What you will do:
Give the data again exactly, from its opening line through the line in which "Definition usage_reason cfg" appears.

Start of Block

(* ===== verification/Rebuild.v ===== *)
(** * Rebuild: which connections are replaced and which are removed
    ([src/connection/rebuild_manager.go], [shouldCleanupConnection] of
    [src/connection/pool_enhanced.go])

    The rebuild manager marks an idle connection that has been used too often,
    has grown too old or fails too often, by the configured strategy; the
    clean-up removes unhealthy, stuck and idle connections. *)
From S2P Require Import Prelude GoStrings GoFloat Types Config ConnState.
Local Open Scope string_scope.
Local Open Scope Z_scope.
Implicit Types (c : EnhancedPooledConnection) (cfg : EnhancedConnectionConfig).

Section manager.
(** [%v] of a duration and [%.2f] of a number. *)
Context (show_duration : Z → string) (show_rate : float64 → string).

Definition usage_exceeded cfg c : bool := RebuildMaxUsageCount cfg <=? usageCount c.
Definition age_exceeded cfg (now : Z) c : bool := RebuildMaxAge cfg <=? time_sub now (createdAt c).
Definition error_rate c : float64 := fdiv (of_int (totalErrors c)) (of_int (totalRequests c)).
Definition enough_requests cfg c : bool := RebuildMinRequestsForErrorRate cfg <=? totalRequests c.
Definition error_exceeded cfg c : bool :=
  enough_requests cfg c && (0 <? totalRequests c) && fle (RebuildMaxErrorRate cfg) (error_rate c).

Definition usage_reason cfg c : string :=
  "usage_count_exceeded: usage=" +:+ itoa (usageCount c) +:+ ", max=" +:+ itoa (RebuildMaxUsageCount cfg).
Definition age_reason cfg (now : Z) c : string :=
  "age_exceeded: age=" +:+ show_duration (time_sub now (createdAt c)) +:+ ", max=" +:+ show_duration (RebuildMaxAge cfg).
Definition rates cfg c : string :=
  "requests=" +:+ itoa (totalRequests c) +:+ ", errors=" +:+ itoa (totalErrors c) +:+ ", rate=" +:+
  show_rate (error_rate c) +:+ ", max=" +:+ show_rate (RebuildMaxErrorRate cfg).
Definition error_reason cfg c : string := "error_rate_exceeded: " +:+ rates cfg c.

(** The mark with its reason; another goroutine may have set it in between. *)
Definition mark c (reason : string) : EnhancedPooledConnection * bool * string :=
  match markForRebuildWithReason c reason with
  | (c, true) => (c, true, reason)
  | (c, false) => (c, false, "already_marked_by_other")
  end.

Definition evaluateUsageAndMark cfg c : EnhancedPooledConnection * bool * string :=
  if usage_exceeded cfg c then mark c (usage_reason cfg c)
  else (c, false, "usage_count_ok: usage=" +:+ itoa (usageCount c) +:+ ", max=" +:+ itoa (RebuildMaxUsageCount cfg)).

Definition evaluateAgeAndMark cfg (now : Z) c : EnhancedPooledConnection * bool * string :=
  if age_exceeded cfg now c then mark c (age_reason cfg now c)
  else (c, false, "age_ok: age=" +:+ show_duration (time_sub now (createdAt c)) +:+ ", max=" +:+
                  show_duration (RebuildMaxAge cfg)).

Definition evaluateErrorAndMark cfg c : EnhancedPooledConnection * bool * string :=
  if negb (enough_requests cfg c)
  then (c, false, "insufficient_requests: requests=" +:+ itoa (totalRequests c) +:+ ", min=" +:+
                  itoa (RebuildMinRequestsForErrorRate cfg))
  else if 0 <? totalRequests c then
    if fle (RebuildMaxErrorRate cfg) (error_rate c) then mark c (error_reason cfg c)
    else (c, false, "error_rate_ok: " +:+ rates cfg c)
  else (c, false, "no_requests").

Fixpoint join (sep : string) (l : list string) : string :=
  match l with
  | [] => ""
  | [x] => x
  | x :: l => x +:+ sep +:+ join sep l
  end.

Definition evaluateAllAndMark cfg (now : Z) c : EnhancedPooledConnection * bool * string :=
  let reasons := (
    (if usage_exceeded cfg c
     then ["usage=" +:+ itoa (usageCount c) +:+ ">=" +:+ itoa (RebuildMaxUsageCount cfg)] else []) ++
    (if age_exceeded cfg now c
     then ["age=" +:+ show_duration (time_sub now (createdAt c)) +:+ ">=" +:+ show_duration (RebuildMaxAge cfg)] else []) ++
    (if error_exceeded cfg c
     then ["error_rate=" +:+ show_rate (error_rate c) +:+ ">=" +:+ show_rate (RebuildMaxErrorRate cfg)] else []))%list in
  if (length reasons =? 3)%nat then mark c ("all_conditions_met: " +:+ join ", " reasons)
  else (c, false, "not_all_conditions: conditions=" +:+ itoa (Z.of_nat (length reasons)) +:+ "/3, " +:+ join ", " reasons).

Definition evaluateAnyAndMark cfg (now : Z) c : EnhancedPooledConnection * bool * string :=
  if usage_exceeded cfg c then mark c (usage_reason cfg c)
  else if age_exceeded cfg now c then mark c (age_reason cfg now c)
  else if error_exceeded cfg c then mark c (error_reason cfg c)
  else (c, false, "no_conditions_met").

Definition evaluateByStrategyAndMark cfg (now : Z) c : EnhancedPooledConnection * bool * string :=
  let s := RebuildStrategy cfg in
  if String.eqb s RebuildStrategyUsage then evaluateUsageAndMark cfg c
  else if String.eqb s RebuildStrategyAge then evaluateAgeAndMark cfg now c
  else if String.eqb s RebuildStrategyError then evaluateErrorAndMark cfg c
  else if String.eqb s RebuildStrategyAll then evaluateAllAndMark cfg now c
  else evaluateAnyAndMark cfg now c.

Definition checkRebuildEnabled cfg : bool := SmartRebuildEnabled cfg.

Definition checkRebuildInterval cfg c (now : Z) : bool :=
  negb (time_sub now (default (createdAt c) (lastRebuiltAt c)) <? RebuildMinInterval cfg).

Definition checkConnectionState c : bool :=
  negb (negb (isIdle c) || rebuilding c || bool_decide (state c = StateClosing) || bool_decide (state c = StateClosed)).

Definition EvaluateAndMark cfg (now : Z) c : EnhancedPooledConnection * bool * string :=
  if markedForRebuild c then (c, false, rebuildReason c)
  else if negb (checkRebuildEnabled cfg) then (c, false, "rebuild_disabled")
  else if negb (checkRebuildInterval cfg c now) then (c, false, "interval_too_short")
  else if negb (checkConnectionState c) then (c, false, "invalid_state")
  else evaluateByStrategyAndMark cfg now c.

Definition ShouldRebuild cfg (now : Z) c : EnhancedPooledConnection * bool :=
  if markedForRebuild c then (c, true) else (EvaluateAndMark cfg now c).1.

Definition GetRebuildReason cfg (now : Z) c : string :=
  if usage_exceeded cfg c
  then "usage_exceeded(" +:+ itoa (usageCount c) +:+ ">=" +:+ itoa (RebuildMaxUsageCount cfg) +:+ ")"
  else if age_exceeded cfg now c
  then "age_exceeded(" +:+ show_duration (time_sub now (createdAt c)) +:+ ">=" +:+ show_duration (RebuildMaxAge cfg) +:+ ")"
  else if error_exceeded cfg c
  then "error_rate_exceeded(" +:+ show_rate (error_rate c) +:+ ">=" +:+ show_rate (RebuildMaxErrorRate cfg) +:+ ")"
  else if enough_requests cfg c && fle (RebuildMaxErrorRate cfg) (error_rate c)
  then "error_rate(" +:+ show_rate (error_rate c) +:+ ")"
  else "".

(** ** When a connection is marked *)

(** The condition of a strategy; an unknown strategy is "any". *)
Definition strategy_met cfg (now : Z) c : bool :=
  let s := RebuildStrategy cfg in
  if String.eqb s RebuildStrategyUsage then usage_exceeded cfg c
  else if String.eqb s RebuildStrategyAge then age_exceeded cfg now c
  else if String.eqb s RebuildStrategyError then error_exceeded cfg c
  else if String.eqb s RebuildStrategyAll then usage_exceeded cfg c && age_exceeded cfg now c && error_exceeded cfg c
  else usage_exceeded cfg c || age_exceeded cfg now c || error_exceeded cfg c.

Lemma mark_fresh c r :
  markedForRebuild c = false → mark c r = ({ c with markedForRebuild := true; rebuildReason := r }, true, r).
Proof. intros Hm. unfold mark, markForRebuildWithReason. by rewrite Hm. Qed.

Lemma evaluateByStrategy_spec cfg now c :
  markedForRebuild c = false →
  let '(c', ok, reason) := evaluateByStrategyAndMark cfg now c in
  ok = strategy_met cfg now c ∧
  c' = (if ok then { c with markedForRebuild := true; rebuildReason := reason } else c).
Proof.
  intros Hm. unfold evaluateByStrategyAndMark, strategy_met. cbv zeta.
  destruct (String.eqb _ RebuildStrategyUsage).
  { unfold evaluateUsageAndMark. destruct (usage_exceeded cfg c); [rewrite mark_fresh by done|]; done. }
  destruct (String.eqb _ RebuildStrategyAge).
  { unfold evaluateAgeAndMark. destruct (age_exceeded cfg now c); [rewrite mark_fresh by done|]; done. }
  destruct (String.eqb _ RebuildStrategyError).
  { unfold evaluateErrorAndMark, error_exceeded. destruct (enough_requests cfg c), (0 <? totalRequests c); simpl; try done.
    destruct (fle _ _); [rewrite mark_fresh by done|]; done. }
  destruct (String.eqb _ RebuildStrategyAll).
  { unfold evaluateAllAndMark.
    destruct (usage_exceeded cfg c), (age_exceeded cfg now c), (error_exceeded cfg c); simpl; try done.
    by rewrite mark_fresh. }
  unfold evaluateAnyAndMark.
  destruct (usage_exceeded cfg c); [by rewrite mark_fresh|].
  destruct (age_exceeded cfg now c); [by rewrite mark_fresh|].
  destruct (error_exceeded cfg c); [by rewrite mark_fresh|done].
Qed.

(** A connection is marked for a rebuild exactly when it is not marked yet,
    rebuilding is enabled, it is idle and not being rebuilt, the minimal interval
    since its last rebuild (or its creation) has passed and the condition of the
    configured strategy holds; marking changes the mark and the reason only, and
    a marked connection keeps its first reason. *)
Theorem EvaluateAndMark_spec cfg now c :
  let '(c', ok, reason) := EvaluateAndMark cfg now c in
  (ok = true ↔
    markedForRebuild c = false ∧ SmartRebuildEnabled cfg = true ∧ state c = StateIdle ∧ rebuilding c = false ∧
    RebuildMinInterval cfg ≤ time_sub now (default (createdAt c) (lastRebuiltAt c)) ∧
    strategy_met cfg now c = true) ∧
  c' = (if ok then { c with markedForRebuild := true; rebuildReason := reason } else c) ∧
  (markedForRebuild c = true → reason = rebuildReason c).
Proof.
  unfold EvaluateAndMark, checkRebuildEnabled, checkRebuildInterval, checkConnectionState, isIdle.
  destruct (markedForRebuild c) eqn:Em; [naive_solver|]. destruct (SmartRebuildEnabled cfg) eqn:Es; simpl; [|naive_solver].
  destruct (Z.ltb_spec (time_sub now (default (createdAt c) (lastRebuiltAt c))) (RebuildMinInterval cfg)) as [Hi|Hi]; simpl.
  { split; [|done]. split; [done|]. intros (_ & _ & _ & _ & ? & _). lia. }
  destruct (state c) eqn:Est; simpl; try naive_solver. destruct (rebuilding c) eqn:Er; simpl; [naive_solver|].
  pose proof (evaluateByStrategy_spec cfg now c Em) as Hspec.
  destruct (evaluateByStrategyAndMark cfg now c) as [[c' ok] reason]. destruct Hspec as [Hok Hc'].
  split; [|done]. rewrite Hok. naive_solver.
Qed.

(** Once marked a connection is not evaluated again, and should be rebuilt. *)
Lemma ShouldRebuild_marks cfg now c :
  (ShouldRebuild cfg now c).2 = true → markedForRebuild (ShouldRebuild cfg now c).1 = true.
Proof.
  unfold ShouldRebuild. destruct (markedForRebuild c) eqn:Em; [done|].
  unfold EvaluateAndMark. rewrite Em. destruct (checkRebuildEnabled cfg); [|done].
  destruct (checkRebuildInterval cfg c now); [|done]. destruct (checkConnectionState c); [|done]. simpl.
  pose proof (evaluateByStrategy_spec cfg now c Em) as Hspec.
  destruct (evaluateByStrategyAndMark cfg now c) as [[c' ok] reason]. simpl. destruct Hspec as [_ ->].
  by intros ->.
Qed.
End manager.

(** ** The clean-up *)

(** The time after which a connection counts as stuck in a state. *)
Definition or_default (t d : Z) : Z := if t =? 0 then d else t.
Definition stuck_timeout cfg (s : ConnectionState) : Z :=
  match s with
  | StateClosing => or_default (StuckTimeoutClosing cfg) Minute
  | StateConnecting => or_default (StuckTimeoutConnecting cfg) (30 * Second)
  | StateAcquired => or_default (StuckTimeoutAcquired cfg) (10 * Minute)
  | StateExecuting => or_default (StuckTimeoutExecuting cfg) (10 * Minute)
  | StateChecking => or_default (StuckTimeoutChecking cfg) (2 * Minute)
  | _ => 6 * Minute
  end.

Definition shouldCleanupConnection cfg (idleTimeout : Z) c (now : Z) : bool :=
  if 0 <? usingCount c then false
  else
    let idleTime := time_sub now (lastUsed c) in
    if bool_decide (healthStatus c = HealthStatusUnhealthy) then true
    else if negb (bool_decide (state c = StateIdle)) then
      match state c with
      | StateClosed => true
      | s => stuck_timeout cfg s <? idleTime
      end
    else if rebuilding c then or_default (StuckTimeoutRebuildIdle cfg) (2 * Minute) <? idleTime
    else idleTimeout <? idleTime.

(** The clean-up never removes a connection whose driver is executing; it
    removes every other unhealthy or closed one, whatever its age, and any other
    exactly when it has not been used for longer than its state allows, which for
    an idle connection outside a rebuild is the idle time-out. *)
Theorem cleanup_spec cfg idleTimeout c now :
  shouldCleanupConnection cfg idleTimeout c now = true ↔
    usingCount c ≤ 0 ∧
    (healthStatus c = HealthStatusUnhealthy ∨ state c = StateClosed ∨
     (if decide (state c = StateIdle)
      then if rebuilding c then or_default (StuckTimeoutRebuildIdle cfg) (2 * Minute) else idleTimeout
      else stuck_timeout cfg (state c)) < time_sub now (lastUsed c)).
Proof.
  unfold shouldCleanupConnection. destruct (Z.ltb_spec 0 (usingCount c)) as [Hu|Hu]; [naive_solver lia|].
  destruct (decide (healthStatus c = HealthStatusUnhealthy)) as [Hh|Hh].
  { rewrite (bool_decide_true _ Hh). naive_solver. }
  rewrite (bool_decide_false _ Hh).
  destruct (state c) eqn:Es; simpl; [destruct (rebuilding c)|..]; rewrite ?Z.ltb_lt; naive_solver.
Qed.

(** A connection that is not healthy enough for a task is cleaned up at once: it
    is idle, unused, and refused by [tryAcquireForTask]. *)
Lemma unhealthy_is_cleaned cfg idleTimeout c now t :
  usingCount c ≤ 0 → healthStatus c = HealthStatusUnhealthy →
  (tryAcquireForTask t c).2 = false ∧ shouldCleanupConnection cfg idleTimeout c now = true.
Proof.
  intros Hu Hh. split; [|by apply cleanup_spec; naive_solver].
  unfold tryAcquireForTask. rewrite (bool_decide_true _ Hh). by case_tests.
Qed.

End of Block

Result for this exercise:
(* ===== verification/Rebuild.v ===== *)
(** * Rebuild: which connections are replaced and which are removed
    ([src/connection/rebuild_manager.go], [shouldCleanupConnection] of
    [src/connection/pool_enhanced.go])

    The rebuild manager marks an idle connection that has been used too often,
    has grown too old or fails too often, by the configured strategy; the
    clean-up removes unhealthy, stuck and idle connections. *)
From S2P Require Import Prelude GoStrings GoFloat Types Config ConnState.
Local Open Scope string_scope.
Local Open Scope Z_scope.
Implicit Types (c : EnhancedPooledConnection) (cfg : EnhancedConnectionConfig).

Section manager.
(** [%v] of a duration and [%.2f] of a number. *)
Context (show_duration : Z → string) (show_rate : float64 → string).

Definition usage_exceeded cfg c : bool := RebuildMaxUsageCount cfg <=? usageCount c.
Definition age_exceeded cfg (now : Z) c : bool := RebuildMaxAge cfg <=? time_sub now (createdAt c).
Definition error_rate c : float64 := fdiv (of_int (totalErrors c)) (of_int (totalRequests c)).
Definition enough_requests cfg c : bool := RebuildMinRequestsForErrorRate cfg <=? totalRequests c.
Definition error_exceeded cfg c : bool :=
  enough_requests cfg c && (0 <? totalRequests c) && fle (RebuildMaxErrorRate cfg) (error_rate c).

Definition usage_reason cfg c : string :=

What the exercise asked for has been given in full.